IN THE HIGH COURT OF DELHI AT NEW DELHI
MAT APP No. 98/2010
Judgment delivered on: 19.11.2010
Smt. Nitu Aggarwal ….. Appellant
Through: Mr.Rajiv Shukla, Adv.
Sh.Gireesh Gupta ….. Respondent
Through: Mr.Gyan Prakash, Adv.
CORAM: HON’BLE MR. JUSTICE KAILASH GAMBHIR,
1. By this appeal filed under Section 28 of the Hindu Marriage Act, 1955 the appellant seeks to challenge MAT APP No. 98/2010 Page 1 of 11 the judgment and decree dated 27.4.2010, passed by the learned Additional District Judge, Delhi, whereby a decree of judicial separation was passed.
2. Brief facts of the case relevant for deciding the present appeal are that the parties got married on 5.11.03 at Noida according to Hindu rites and ceremonies and a female child was born out of wedlock on 14.9.04. The matrimonial relations between the parties were stained right from the very beginning of their married life and distressed by the behaviour of the appellant, the respondent filed a petition under section 10 of the Hindu Marriage Act, 1955 for a decree of judicial separation on the ground of cruelty which vide judgment dated 27.4.10 was granted. Feeling aggrieved with the same, the appellant has filed the present appeal.

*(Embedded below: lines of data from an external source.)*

Definition wl_kernel_native_none_read (m : mem) (frame length : Z) : wl_err + wl_kernel_frame :=
  if frame =? NULL then inl WL_ERR_INVALID_ARG
  else if length <? WL_KERNEL_NATIVE_HEADER then inl WL_ERR_BAD_FRAME
  else if negb (Z.land (m frame) WL_FRAME_MARKER_MASK =? WL_FRAME_MARKER) then inl WL_ERR_BAD_FRAME
  else if negb (Z.land (m frame) WL_FRAME_VERSION_MASK
                =? Z.shiftl WL_FRAME_VERSION WL_FRAME_VERSION_SHIFT) then inl WL_ERR_PROTOCOL_VERSION
  else if negb (Z.land (m frame) WL_FRAME_KIND_MASK =? 0) then inl WL_ERR_NOT_SUPPORTED
  else if length - WL_KERNEL_NATIVE_HEADER >? WL_PACKET_MAX_PAYLOAD then inl WL_ERR_FRAME_TOO_LONG
  else
    let id := Z.lor (u16 (Z.shiftl (m (frame + 2)) 8)) (m (frame + 3)) in
    if negb (m (frame + 1) =? 0) || (id =? 0) then inl WL_ERR_BAD_FRAME
    else inr (mk_kernel_frame id (frame + WL_KERNEL_NATIVE_HEADER) (length - WL_KERNEL_NATIVE_HEADER)).

(** ** The reference encoding *)

(** The bytes after the tag, for a value of at most [n] groups of seven bits. *)
Fixpoint varint (n : nat) (v : Z) : list Z :=
  match n with
  | O => []
  | S n =>
      if v =? 0 then []
      else (if v / 128 =? 0 then v mod 128 else v mod 128 + 128) :: varint n (v / 128)
  end.

Definition rpc_tag (operation status : Z) : Z :=
  2 * (operation mod 64) + (if status =? 0 then 0 else 1) + (if operation / 64 =? 0 then 0 else 128).

Definition rpc_header (session operation status : Z) : list Z :=
  be_bytes 8 session ++ [rpc_tag operation status] ++ varint 4 (operation / 64)
  ++ (if status =? 0 then [] else be_bytes 4 (u32 status)).

Lemma varint_length n v : (length (varint n v) ≤ n)%nat.
Proof. revert v. induction n as [|n IH]; intros v; cbn; [lia|]. destruct (_ =? 0); cbn; [lia|]. specialize (IH (v / 128)). lia. Qed.

Lemma land_127 v : Z.land v 127 = v mod 128.
Proof. exact (Z.land_ones v 7 ltac:(lia)). Qed.

Lemma land_63 v : Z.land v 63 = v mod 64.
Proof. exact (Z.land_ones v 6 ltac:(lia)). Qed.

(** The continuation bit of a byte, and its payload. *)
Lemma byte_bits b :
  is_byte b →
  Z.land b 128 = 128 * (b / 128) ∧ Z.land b 1 = b mod 2 ∧ Z.land (Z.shiftr b 1) 63 = b / 2 mod 64.
Proof.
  intros Hb. rewrite land_63, Z.shiftr_div_pow2 by lia. change (2 ^ 1) with 2.
  split_and!; [|exact (Z.land_ones b 1 ltac:(lia))|done].
  apply Z.eqb_eq. revert b Hb. apply (forall_bytes (λ b, Z.land b 128 =? 128 * (b / 128))). by_compute.
Qed.

Lemma lor_128 b : 0 <= b < 128 → Z.lor b 128 = b + 128.
Proof. intros Hb. rewrite Z.lor_comm. change 128 with (1 * 2 ^ 7) at 1. rewrite lor_add by lia. lia. Qed.

(** ** Writing *)

Lemma header_size_loop_eq n v size :
  0 <= size → size + Z.of_nat n < 2 ^ 64 →
  header_size_loop n v size = size + Z.of_nat (length (varint n v)).
Proof.
  revert v size. induction n as [|n IH]; intros v size Hs Hn; cbn [header_size_loop varint length]; [lia|].
  destruct (v =? 0); cbn [length]; [lia|].
  rewrite usize_id by (unfold is_size; lia). rewrite Z.shiftr_div_pow2 by lia. change (2 ^ 7) with 128.
  rewrite IH by lia. lia.
Qed.

Lemma rpc_write_loop_eq n m data v at_ :
  0 <= v →
  ∃ m', rpc_write_loop n m data v at_ = (m', at_ + Z.of_nat (length (varint n v))) ∧
    stored m m' (data + at_) (varint n v).
Proof.
  revert m v at_. induction n as [|n IH]; intros m v at_ Hv; cbn [rpc_write_loop varint].
  { exists m. split; [f_equal; cbn; lia|apply stored_nil]. }
  destruct (v =? 0) eqn:E0.
  { exists m. split; [f_equal; cbn; lia|apply stored_nil]. }
  rewrite land_127, Z.shiftr_div_pow2 by lia. change (2 ^ 7) with 128.
  pose proof (Z.mod_pos_bound v 128 ltac:(lia)) as Hm.
  rewrite (u8_id (v mod 128)) by (unfold is_byte; lia). rewrite lor_128 by done.
  rewrite (u8_id (v mod 128 + 128)) by (unfold is_byte; lia).
  assert ((if negb (v / 128 =? 0) then v mod 128 + 128 else v mod 128) =
          (if v / 128 =? 0 then v mod 128 else v mod 128 + 128)) as -> by by destruct (v / 128 =? 0).
  set (b := if v / 128 =? 0 then v mod 128 else v mod 128 + 128).
  destruct (IH (mset m (data + at_) b) (v / 128) (at_ + 1)) as (m' & -> & Hs); [by apply Z.div_pos|].
  exists m'. split; [f_equal; cbn [length]; lia|].
  replace (data + (at_ + 1)) with (data + at_ + Z.of_nat (length [b])) in Hs by (cbn; lia).
  exact (stored_app _ _ _ _ [b] _ (stored_set _ _ _) Hs).
Qed.

Lemma write_u32_eq m data v : stored m (write_u32 m data v) data (be_bytes 4 v).
Proof.
  rewrite <- write_u32_be_eq. unfold write_u32, write_u32_be. rewrite u8_land.
  replace (data + 2) with (data + 1 + 1) by lia. replace (data + 3) with (data + 1 + 1 + 1) by lia.
  do 3 (refine (stored_app _ _ _ _ [_] _ (stored_set _ _ _) _); cbn [length]; change (Z.of_nat 1) with 1).
  apply stored_set.
Qed.

Lemma be_bytes_app n k v : be_bytes (n + k) v = be_bytes n (v / 256 ^ Z.of_nat k) ++ be_bytes k v.
Proof.
  revert v. induction k as [|k IH]; intros v.
  { rewrite Nat.add_0_r, app_nil_r. f_equal. symmetry. apply Z.div_1_r. }
  rewrite Nat.add_succ_r. cbn [be_bytes]. rewrite IH, <- app_assoc. do 2 f_equal.
  rewrite Zdiv_Zdiv by (try apply Z.pow_nonneg; lia). f_equal. rewrite Nat2Z.inj_succ, Z.pow_succ_r by lia. lia.
Qed.

Lemma be_bytes_mod n v : be_bytes n (v mod 256 ^ Z.of_nat n) = be_bytes n v.
Proof.
  rewrite <- be_value_bytes. rewrite <- (be_bytes_length n v) at 1.
  apply be_bytes_value, be_bytes_bytes.
Qed.

Lemma session_bytes session :
  be_bytes 8 session = be_bytes 4 (u32 (Z.shiftr session 32)) ++ be_bytes 4 (u32 session).
Proof.
  unfold u32. change (2 ^ 32) with (256 ^ Z.of_nat 4). rewrite !be_bytes_mod.
  rewrite Z.shiftr_div_pow2 by lia. change (2 ^ 32) with (256 ^ Z.of_nat 4). apply (be_bytes_app 4 4).
Qed.

Lemma stored_reset m a x y : stored m (mset (mset m a x) a y) a [y].
Proof.
  split; [cbn; by rewrite mset_eq|]. intros z Hz. cbn in Hz. by rewrite !mset_ne by lia.
Qed.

3. Mr. Rajiv Shukla, counsel for the appellant submits that the learned trial court has wrongly assumed that the appellant had consumed some poisonous substance with a view to commit suicide. The contention of the counsel for the appellant is that the respondent used to compel and force the appellant to consume certain medicines under the pretext that the same were good for her health and for the child in the womb. Counsel further submits that the respondent also failed to prove on record that an attempt of suicide by the appellant was made with a view to coerce the respondent to accede to any of her demands and in the absence of any such assertion on the part of the respondent, no logic or rationale behind the alleged attempt of suicide by the appellant could be established by the respondent. Explaining the contradiction on the part of the appellant in the FIR lodged by her under Section 498A/406/34 IPC, counsel submits that even if the appellant in the said FIR took a stand that the respondent had given her something to drink, the same will not make any difference vis-a-vis her stand in the matrimonial proceedings where she had stated that the respondent used to administer some medicines. Counsel thus submits that there was a minor variation in the stand of the appellant which would not amount to any kind of self contradiction on her part. Counsel thus states that there is clear infirmity and perversity in the findings of the learned trial court on this aspect and the same should be set aside.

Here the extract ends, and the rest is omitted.